§ **Recorded information**:
══════════════════════════════

(** * Routing on a projected street graph: [codes/L7/osmnx_L7_routing.py]

    The script snaps two points to graph nodes ([ox.get_nearest_node]),
    asks networkx for a weighted shortest path ([nx.shortest_path] with a
    weight string, i.e. Dijkstra's algorithm) and turns the node sequence
    into a one-row route table (line geometry, node ids, line length).

    The script's own statements are embedded line by line.  The library
    calls it makes are embedded after the library routines they run, in the
    releases of the script's time (networkx 2.0: [nx.shortest_path] with a
    weight is [dijkstra_path], over [_weight_function] and
    [_dijkstra_multisource]; OSMnx [get_nearest_node] and
    [euclidean_dist_vec]; pandas [.loc], [max] and [idxmin]; shapely
    [LineString]); each definition names the routine it follows.

    Numbers: edge weights and identifiers are Python numbers on which the
    search only adds and compares, modelled as [Z]; the nearest-node lookup
    hands identifiers through a double, modelled by [float64_int].
    Coordinates are modelled as real numbers, because the Euclidean metric
    takes a square root; of the computed values the statements use the
    order and the quantities named, no law of the real field. *)

From Stdlib Require Import ZArith List String Reals Lra Lia DecimalString.
From stdpp Require Import gmap.
Import ListNotations.
Local Open Scope Z_scope.

(** ** Data model *)

(** A node identifier (an OSM id, a Python int). *)
Abbreviation node := Z (only parsing).

(** The attribute dictionary of one edge, restricted to its numeric
    entries (["length"], ["osmid"], ...), in insertion order. *)
Definition attrs := list (string * Z).

(** [d.get(k)] on an attribute dictionary. *)
Fixpoint attr_get (k : string) (d : attrs) : option Z :=
  match d with
  | [] => None
  | (k', v) :: d' => if String.eqb k k' then Some v else attr_get k d'
  end.
(** X26.  [Login] accepts the stored password text itself.  For a user
    that is found and whose status is 1, a request whose password is
    equal, as a text, to what the repository stores as the password of
    the user succeeds, whatever the hash check says: the call returns
    the user and a token for its identifier, which [ParseToken] accepts
    with the configured secret until a second before its expiry.  The
    stored password is also printed to the standard output. *)
Theorem Login_stored_password (now_exp now_iat : Time.Time)
    (req : LoginRequest) (r : R) (u : User) (elapsed : Time.Duration) :
  FindByUsername r (login_Username req) = inl u ->
  Status u = 1 ->
  login_Password req = Password u ->
  0 <= elapsed <= JWTExpire cfg - Time.Second ->
  exists out token claims,
    Login CheckPasswordHash lib jwt_error_text cfg now_exp now_iat req r
    = (out, inl (u, token)) /\
    ParseToken lib (Time.Add now_exp elapsed) token (Secret cfg) = inl claims /\
    UserID claims = ID u /\
    "数据库密码: " +:+ Password u +:+ nl ∈ out.
Proof.
  clear HashPassword. intros Hf Hs Hp He. unfold Login. rewrite Hf.
  rewrite decide_False by (by intros []).
  destruct (ParseWithClaims_issued lib lib_ok now_exp now_iat
              (Time.Add now_exp elapsed) (ID u) (Secret cfg) (Secret cfg)
              (JWTExpire cfg))
    as (token & claims & h & sig & Hg & Hsame & -> & Hparse).
  rewrite decide_True in Hparse by done.
  unfold Validate in Hparse. simpl in Hparse.
  destruct (instant_Add now_exp elapsed) as [Hi Hna].
  assert (Time.Before (Time.Add now_exp elapsed)
                      (NewNumericDate (Time.Add now_exp (JWTExpire cfg))) = true)
    as Hb.
  { apply Before_truncated_Add; [done|]. rewrite Hi.
    unfold normal in Hna. lia. }
  rewrite Hb in Hparse. cbn [app] in Hparse.
  assert (ParseToken lib (Time.Add now_exp elapsed) token (Secret cfg)
          = inl claims) as Hpt.
  { unfold ParseToken. by rewrite Hparse. }
  assert (UserID claims = ID u) as Hid by (symmetry; apply Hsame).
  rewrite Hp, bool_decide_eq_true_2 by done.
  destruct (CheckPasswordHash (Password u) (Password u));
    cbn [negb andb]; rewrite Hg;
    (eexists _, token, claims; split; [reflexivity|]);
    (split_and!; [done..|]);
    rewrite !elem_of_app, !elem_of_cons; tauto.
Qed.
(** * Carbon footprint calculator (ETE-2.py): emissions engine, session
      history, recommendation selector and reference-dataset queries.

    The script is a Streamlit page.  What is embedded here is its domain
    logic: the factor table, the five category estimators and the total
    (the body of the "Calculate" button), the session history it appends
    to, the focus-area selector, the percentage comparisons and the pandas
    queries on the per-country dataset.  Widgets, charts and file loading
    are inputs and outputs of these functions and are not modelled.

    Numbers.  Python mixes [int] (unbounded) and [float] (binary64).  The
    embedding keeps that distinction ([number]) and is written once over an
    abstract carrier for [float] values ([FloatOps]).  Two carriers are
    provided: exact rationals [Q], on which the algebraic properties are
    proved, and Rocq's primitive binary64 floats, on which the very same
    definitions evaluate to the bits the script computes. *)

From Stdlib Require Import ZArith QArith Qabs String List Bool Lia Lqa.
From Stdlib Require Import Permutation Sorted Floats.
Import ListNotations.

Set Implicit Arguments.

Local Open Scope Z_scope.

(** ** Python exceptions and results *)

Inductive exn :=
| KeyError (k : string)
| TypeError
| ZeroDivisionError
| IndexError
| ValueError.

Inductive outcome (X : Type) :=
| Ok (x : X)
| Raise (e : exn).

Arguments Ok {X} x.
Arguments Raise {X} e.

Definition bind {X Y : Type} (m : outcome X) (k : X -> outcome Y) : outcome Y :=
  match m with
  | Ok x => k x
  | Raise e => Raise e
  end.

Declare Scope py_scope.
Delimit Scope py_scope with py.
Notation "x <- m ;; k" := (bind m (fun x => k))
  (at level 61, m at next level, right associativity) : py_scope.
Local Open Scope py_scope.

(** ** The carrier of [float] values *)

Class FloatOps (F : Type) := {
  f_of_Z : Z -> F;
  f_add : F -> F -> F;
  f_sub : F -> F -> F;
  f_mul : F -> F -> F;
  f_div : F -> F -> F;
  f_ltb : F -> F -> bool;
  f_eqb : F -> F -> bool
}.

(** Exact rationals.  [Qdiv] by zero is 0 in Rocq, which no Python division
    does: statements on this carrier only divide by nonzero values. *)
#[global] Instance Q_ops : FloatOps Q := {
  f_of_Z := inject_Z;
  f_add := Qplus;
  f_sub := Qminus;
  f_mul := Qmult;
  f_div := Qdiv;
  f_ltb := fun x y => negb (Qle_bool y x);
  f_eqb := Qeq_bool
}.

(** IEEE-754 binary64, the representation of Python's [float] and of
    numpy's [float64].  An [int] is converted by rounding to nearest even. *)
Definition float_of_Z (z : Z) : float :=
  SF2Prim (binary_normalize prec emax z 0 false).

#[global] Instance binary64_ops : FloatOps float := {
  f_of_Z := float_of_Z;
  f_add := PrimFloat.add;
  f_sub := PrimFloat.sub;
  f_mul := PrimFloat.mul;
  f_div := PrimFloat.div;
  f_ltb := PrimFloat.ltb;
  f_eqb := PrimFloat.eqb
}.

Section Engine.

Context {F : Type} {ops : FloatOps F}.

(** ** Python numbers

    An operation on two [int]s is exact and gives an [int]; as soon as one
    operand is a [float] the other is converted and the operation is the
    carrier's.  The integers of the script come from number inputs and
    sliders and are taken to lie in the range of binary64, where the
    conversion only rounds; Python's [OverflowError] for integers beyond
    that range is not modelled. *)

Inductive number :=
| PyInt (z : Z)
| PyFloat (x : F).

Definition to_float (n : number) : F :=
  match n with
  | PyInt z => f_of_Z z
  | PyFloat x => x
  end.

(** A decimal literal such as [0.192] denotes the float nearest to
    192/1000, which is the correctly rounded quotient of the two (exactly
    representable) integers. *)
Definition dec (n d : Z) : number := PyFloat (f_div (f_of_Z n) (f_of_Z d)).

Definition py_add (a b : number) : number :=
  match a, b with
  | PyInt x, PyInt y => PyInt (x + y)
  | _, _ => PyFloat (f_add (to_float a) (to_float b))
  end.

Definition py_sub (a b : number) : number :=
  match a, b with
  | PyInt x, PyInt y => PyInt (x - y)
  | _, _ => PyFloat (f_sub (to_float a) (to_float b))
  end.

Definition py_mul (a b : number) : number :=
  match a, b with
  | PyInt x, PyInt y => PyInt (x * y)
  | _, _ => PyFloat (f_mul (to_float a) (to_float b))
  end.

Definition is_zero (n : number) : bool :=
  match n with
  | PyInt z => z =? 0
  | PyFloat x => f_eqb x (f_of_Z 0)
  end.

(** [a / b] on Python numbers: always a float, [ZeroDivisionError] when
    [b] is zero.  (For two [int]s Python rounds the exact quotient; this is
    the quotient of the converted operands whenever both convert exactly,
    as the percentages and the constants of the script do.) *)
Definition py_truediv (a b : number) : outcome number :=
  if is_zero b then Raise ZeroDivisionError
  else Ok (PyFloat (f_div (to_float a) (to_float b))).

(** [a > b] and [a == b]; the script compares floats only. *)
Definition py_gt (a b : number) : bool :=
  match a, b with
  | PyInt x, PyInt y => y <? x
  | _, _ => f_ltb (to_float b) (to_float a)
  end.

Definition py_eq (a b : number) : bool :=
  match a, b with
  | PyInt x, PyInt y => x =? y
  | _, _ => f_eqb (to_float a) (to_float b)
  end.

(** ** Dictionaries keyed by strings *)

Fixpoint getitem {V : Type} (d : list (string * V)) (k : string) : outcome V :=
  match d with
  | [] => Raise (KeyError k)
  | (k', v) :: d' => if String.eqb k k' then Ok v else getitem d' k
  end.

Definition keys {V : Type} (d : list (string * V)) : list string := map fst d.

(** A value of the factor table: a number, or a nested table. *)
Inductive pyval :=
| VNum (n : number)
| VDict (d : list (string * number)).

Definition as_num (v : pyval) : outcome number :=
  match v with
  | VNum n => Ok n
  | VDict _ => Raise TypeError
  end.

Definition as_dict (v : pyval) : outcome (list (string * number)) :=
  match v with
  | VNum _ => Raise TypeError
  | VDict d => Ok d
  end.

(** ** The factor table (lines 143-198) *)

Definition emission_factors : list (string * pyval) :=
  [ ("Car (Gasoline)", VNum (dec 192 1000));
    ("Car (Diesel)", VNum (dec 171 1000));
    ("Car (Electric)", VNum (dec 53 1000));
    ("Car (Hybrid)", VNum (dec 106 1000));
    ("Public Bus", VNum (dec 105 1000));
    ("Train/Subway", VNum (dec 41 1000));
    ("Bicycle", VNum (PyInt 0));
    ("Walking", VNum (PyInt 0));
    ("Motorcycle", VNum (dec 103 1000));
    ("Short Flight", VNum (PyInt 500));
    ("Medium Flight", VNum (PyInt 1500));
    ("Long Flight", VNum (PyInt 3000));
    ("Electricity", VNum (dec 5 10));
    ("Natural Gas", VNum (dec 20 10));
    ("Oil", VNum (dec 27 10));
    ("Electric Heating", VNum (dec 5 10));
    ("Heat Pump", VNum (dec 25 100));
    ("Wood", VNum (dec 15 10));
    ("Coal", VNum (dec 288 100));
    ("Heavy Meat Eater", VNum (dec 719 100));
    ("Regular Meat Eater", VNum (dec 563 100));
    ("Low Meat Eater", VNum (dec 467 100));
    ("Pescatarian", VNum (dec 391 100));
    ("Vegetarian", VNum (dec 381 100));
    ("Vegan", VNum (dec 289 100));
    ("Clothing Spending",
     VDict [ ("Very Low", dec 5 10);
             ("Low", dec 75 100);
             ("Average", dec 10 10);
             ("High", dec 15 10);
             ("Very High", dec 20 10) ]);
    ("Electronics", VNum (PyInt 100));
    ("Waste", VNum (dec 5 10));
    ("Zero Waste Efforts",
     VDict [ ("None", dec 10 10);
             ("Minimal", dec 9 10);
             ("Moderate", dec 7 10);
             ("Significant", dec 5 10);
             ("Zero-waste lifestyle", dec 2 10) ]) ]%string.

(** [emission_factors[k]] used as a number. *)
Definition factor (k : string) : outcome number :=
  v <- getitem emission_factors k ;; as_num v.

(** [emission_factors[t]] used as a dictionary, and [emission_factors[t][k]]. *)
Definition nested_table (t : string) : outcome (list (string * number)) :=
  v <- getitem emission_factors t ;; as_dict v.

Definition subfactor (t k : string) : outcome number :=
  d <- nested_table t ;; getitem d k.

(** ** The inputs read from the widgets (lines 39-140)

    The type of each number is the one the widget returns: [number_input]
    with float bounds gives a [float], with int bounds an [int]; sliders
    give an [int].  [fuel_efficiency] and [ac_hours] exist in the script
    only when their widget is shown (car modes, air conditioning); they are
    read by the handler in these cases only, and so is the field here. *)

Record inputs := {
  transport_mode : string;
  daily_distance : F;
  fuel_efficiency : F;
  flight_short : Z;
  flight_medium : Z;
  flight_long : Z;
  electricity_kwh : Z;
  renewable_percentage : Z;
  heating_type : string;
  heating_usage : Z;
  has_ac : bool;
  ac_hours : Z;
  diet_type : string;
  local_food : Z;
  organic_food : Z;
  food_waste : Z;
  processed_food : Z;
  clothing_spending : string;
  electronics_yearly : Z;
  recycled_items : list string;
  second_hand : Z;
  waste_weekly : F;
  composting : bool;
  recycling_rate : Z;
  zero_waste : string
}.
(** * Boundaries of all axes of a grid

    A shallow embedding of [pde/grids/boundaries/axes.py] (class
    [Boundaries]) together with the properties that its specification
    states about construction, normalisation of user data, copying and the
    composition of the ghost-cell setters.

    Python objects are records that carry their address ([id]) so that
    identity ([is]) and equality ([==]) can be told apart.  Code that raises
    returns a [Result]; code that allocates objects or mutates the array
    with ghost cells runs in a state monad whose state survives a raised
    exception, as it does in Python. *)

From Stdlib Require Import List String Bool Arith Lia DecimalString.
Import ListNotations.
Local Open Scope string_scope.
Local Open Scope list_scope.
Local Open Scope nat_scope.

Set Warnings "-register-all".

(** String concatenation keeps its own sign; [++] is for lists. *)
Infix "+++" := String.append (right associativity, at level 60).

Set Implicit Arguments.

(** ** Exceptions and results *)

Inductive Exception : Type :=
| BCDataError (msg : string)
| PeriodicityError (msg : string)
| AssertionError
| IndexError (msg : string)
| ForeignError (cls msg : string).

Inductive Result (A : Type) : Type :=
| Ok (a : A)
| Raise (e : Exception).

Arguments Ok {A} a.
Arguments Raise {A} e.

(** A computation over a mutable store [S]: the store is threaded through,
    also when an exception is raised. *)
Definition M (S A : Type) : Type := S -> Result A * S.

Definition ret {S A} (a : A) : M S A := fun s => (Ok a, s).

Definition raise {S A} (e : Exception) : M S A := fun s => (Raise e, s).

Definition bind {S A B} (m : M S A) (k : A -> M S B) : M S B :=
  fun s => match m s with
           | (Ok a, s') => k a s'
           | (Raise e, s') => (Raise e, s')
           end.

Definition lift {S A} (r : Result A) : M S A := fun s => (r, s).

(** The object a caller holds after a call, if any. *)
Definition returned_object {A} (r : Result A) : option A :=
  match r with
  | Ok a => Some a
  | Raise _ => None
  end.

Declare Scope py_scope.
Delimit Scope py_scope with py.
Notation "x <- m ;; k" := (bind m (fun x => k))
  (at level 61, m at next level, right associativity) : py_scope.
Notation "m ;;; k" := (bind m (fun _ => k))
  (at level 61, right associativity) : py_scope.
Local Open Scope py_scope.

(** A list comprehension [[f x for x in xs]]: left to right, the first
    exception ends it. *)
Fixpoint comprehension {S A B} (f : A -> M S B) (xs : list A) : M S (list B) :=
  match xs with
  | [] => ret []
  | x :: xs' => y <- f x ;; ys <- comprehension f xs' ;; ret (y :: ys)
  end.

(** A loop [for x in xs: f(x)] run for its effect. *)
Fixpoint for_each {S A} (f : A -> M S unit) (xs : list A) : M S unit :=
  match xs with
  | [] => ret tt
  | x :: xs' => f x ;;; for_each f xs'
  end.

(** [enumerate(xs)], counting from [start]. *)
Fixpoint enumerate_from {A} (start : nat) (xs : list A) : list (nat * A) :=
  match xs with
  | [] => []
  | x :: xs' => (start, x) :: enumerate_from (S start) xs'
  end.

Definition enumerate {A} (xs : list A) : list (nat * A) := enumerate_from 0 xs.

(** Formatting of values inside f-strings. *)
Definition str_of_nat (n : nat) : string := NilZero.string_of_uint (Nat.to_uint n).

Definition str_of_bool (b : bool) : string := if b then "True" else "False".

(** ** The collaborators: grids and boundary pairs of one axis *)

(** What [axes.py] reads from a [GridBase]: its address, [num_axes] and
    [periodic]. *)
Record Grid : Type := mkGrid {
  grid_id : nat;
  num_axes : nat;
  grid_periodic : list bool
}.

(** [a is b] on grids. *)
Definition grid_is (a b : Grid) : bool := grid_id a =? grid_id b.

(** [GridBase.__eq__] is defined outside of [axes.py]; every use of [==]
    and [!=] on grids goes through this interface ([!=] is its negation). *)
Class GridEq : Type := { grid_eq : Grid -> Grid -> bool }.

(** Grids that keep the default comparison of Python objects. *)
Definition IdentityGridEq : GridEq := {| grid_eq := grid_is |}.

(** Grids that compare by their content, whatever their address. *)
Definition StructuralGridEq : GridEq :=
  {| grid_eq := fun a b =>
       (num_axes a =? num_axes b) &&
       (if list_eq_dec bool_dec (grid_periodic a) (grid_periodic b) then true else false) |}.

(** User data describing boundary conditions: strings, dictionaries and
    sequences (lists or tuples) have the shapes [from_data] looks at; numbers
    and [None] stand for values without [__len__]. *)
Inductive Data : Type :=
| DStr (s : string)
| DDict (items : list (string * Data))
| DSeq (items : list Data)
| DNum (n : nat)
| DNone.

(** What [axes.py] reads from a [BoundaryPair]: its address, [grid], [axis]
    and [periodic]; [bp_conditions] is the description of the two sides it
    was built from and [bp_rank] the tensorial rank of their values. *)
Record BoundaryPair : Type := mkPair {
  bp_id : nat;
  bp_grid : Grid;
  bp_axis : nat;
  bp_periodic : bool;
  bp_conditions : Data;
  bp_rank : nat
}.

(** The store of Python objects: the next free address. *)
Definition Heap : Type := nat.
(** X8.  When [create_all] or [drop_all] returns, the name was registered and the
    DDL executor was called exactly once, with a [bind] among its
    keywords. *)
Theorem schema_success_is_one_ddl_call w engine args kwargs :
  let name := default "default" engine in
  (∀ w', create_all engine args kwargs w = (inr tt, w') →
     ∃ h passed,
       engines (self w) !! name = Some h
       ∧ passed = setdefault "bind" (VEngine h) kwargs
       ∧ is_Some (passed !! "bind")
       ∧ metadata_ddl DDLCreateAll args passed = None
       ∧ trace w' = trace w ++ [MetadataDDL DDLCreateAll args passed])
  ∧ (∀ w', drop_all engine args kwargs w = (inr tt, w') →
     ∃ h passed,
       engines (self w) !! name = Some h
       ∧ passed = setdefault "bind" (VEngine h) kwargs
       ∧ is_Some (passed !! "bind")
       ∧ metadata_ddl DDLDropAll args passed = None
       ∧ trace w' = trace w ++ [MetadataDDL DDLDropAll args passed]).
Proof.
  intros name. subst name.
  destruct (engines (self w) !! default "default" engine) as [h|] eqn:E.
  - rewrite (create_all_registered _ _ _ _ _ E), (drop_all_registered _ _ _ _ _ E).
    split; intros w' Hrun; exists h, (setdefault "bind" (VEngine h) kwargs);
      (split; [done|]); (split; [done|]);
      (split; [rewrite lookup_setdefault_eq; eauto|]);
      destruct (metadata_ddl _ _ _); [discriminate| |discriminate|];
      by injection Hrun as <-.
  - rewrite (create_all_unregistered _ _ _ _ E), (drop_all_unregistered _ _ _ _ E).
    split; intros w' [=].
Qed.

(** X9.  The only errors [create_all] and [drop_all] raise: the [KeyError] of an
    unregistered name, raised before anything is done, and the error of the
    DDL executor, passed on as it is after the one call. *)
Theorem schema_errors_classified w engine args kwargs e w' :
  create_all engine args kwargs w = (inl e, w')
  ∨ drop_all engine args kwargs w = (inl e, w') →
  let name := default "default" engine in
  (engines (self w) !! name = None ∧ e = KeyError name ∧ w' = w)
  ∨ (∃ h op err,
       engines (self w) !! name = Some h
       ∧ metadata_ddl op args (setdefault "bind" (VEngine h) kwargs) = Some err
       ∧ e = ORMError err
       ∧ self w' = self w
       ∧ trace w' = trace w ++ [MetadataDDL op args (setdefault "bind" (VEngine h) kwargs)]).
Proof.
  intros Hrun name. subst name.
  destruct (engines (self w) !! default "default" engine) as [h|] eqn:E.
  - right. exists h.
    rewrite (create_all_registered _ _ _ _ _ E), (drop_all_registered _ _ _ _ _ E) in Hrun.
    destruct Hrun as [Hrun|Hrun].
    + exists DDLCreateAll. destruct (metadata_ddl DDLCreateAll _ _) as [err|]; [|discriminate].
      injection Hrun as <- <-. by exists err.
    + exists DDLDropAll. destruct (metadata_ddl DDLDropAll _ _) as [err|]; [|discriminate].
      injection Hrun as <- <-. by exists err.
  - left.
    rewrite (create_all_unregistered _ _ _ _ E), (drop_all_unregistered _ _ _ _ E) in Hrun.
    destruct Hrun as [[= <- <-]|[= <- <-]]; done.
Qed.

══════════════════════════════

§ **Task details**: Your response should contain each line of the listing in which the word "compares" occurs.

§ **Solution to this task**:
    search only adds and compares, modelled as [Z]; the nearest-node lookup
(** [a > b] and [a == b]; the script compares floats only. *)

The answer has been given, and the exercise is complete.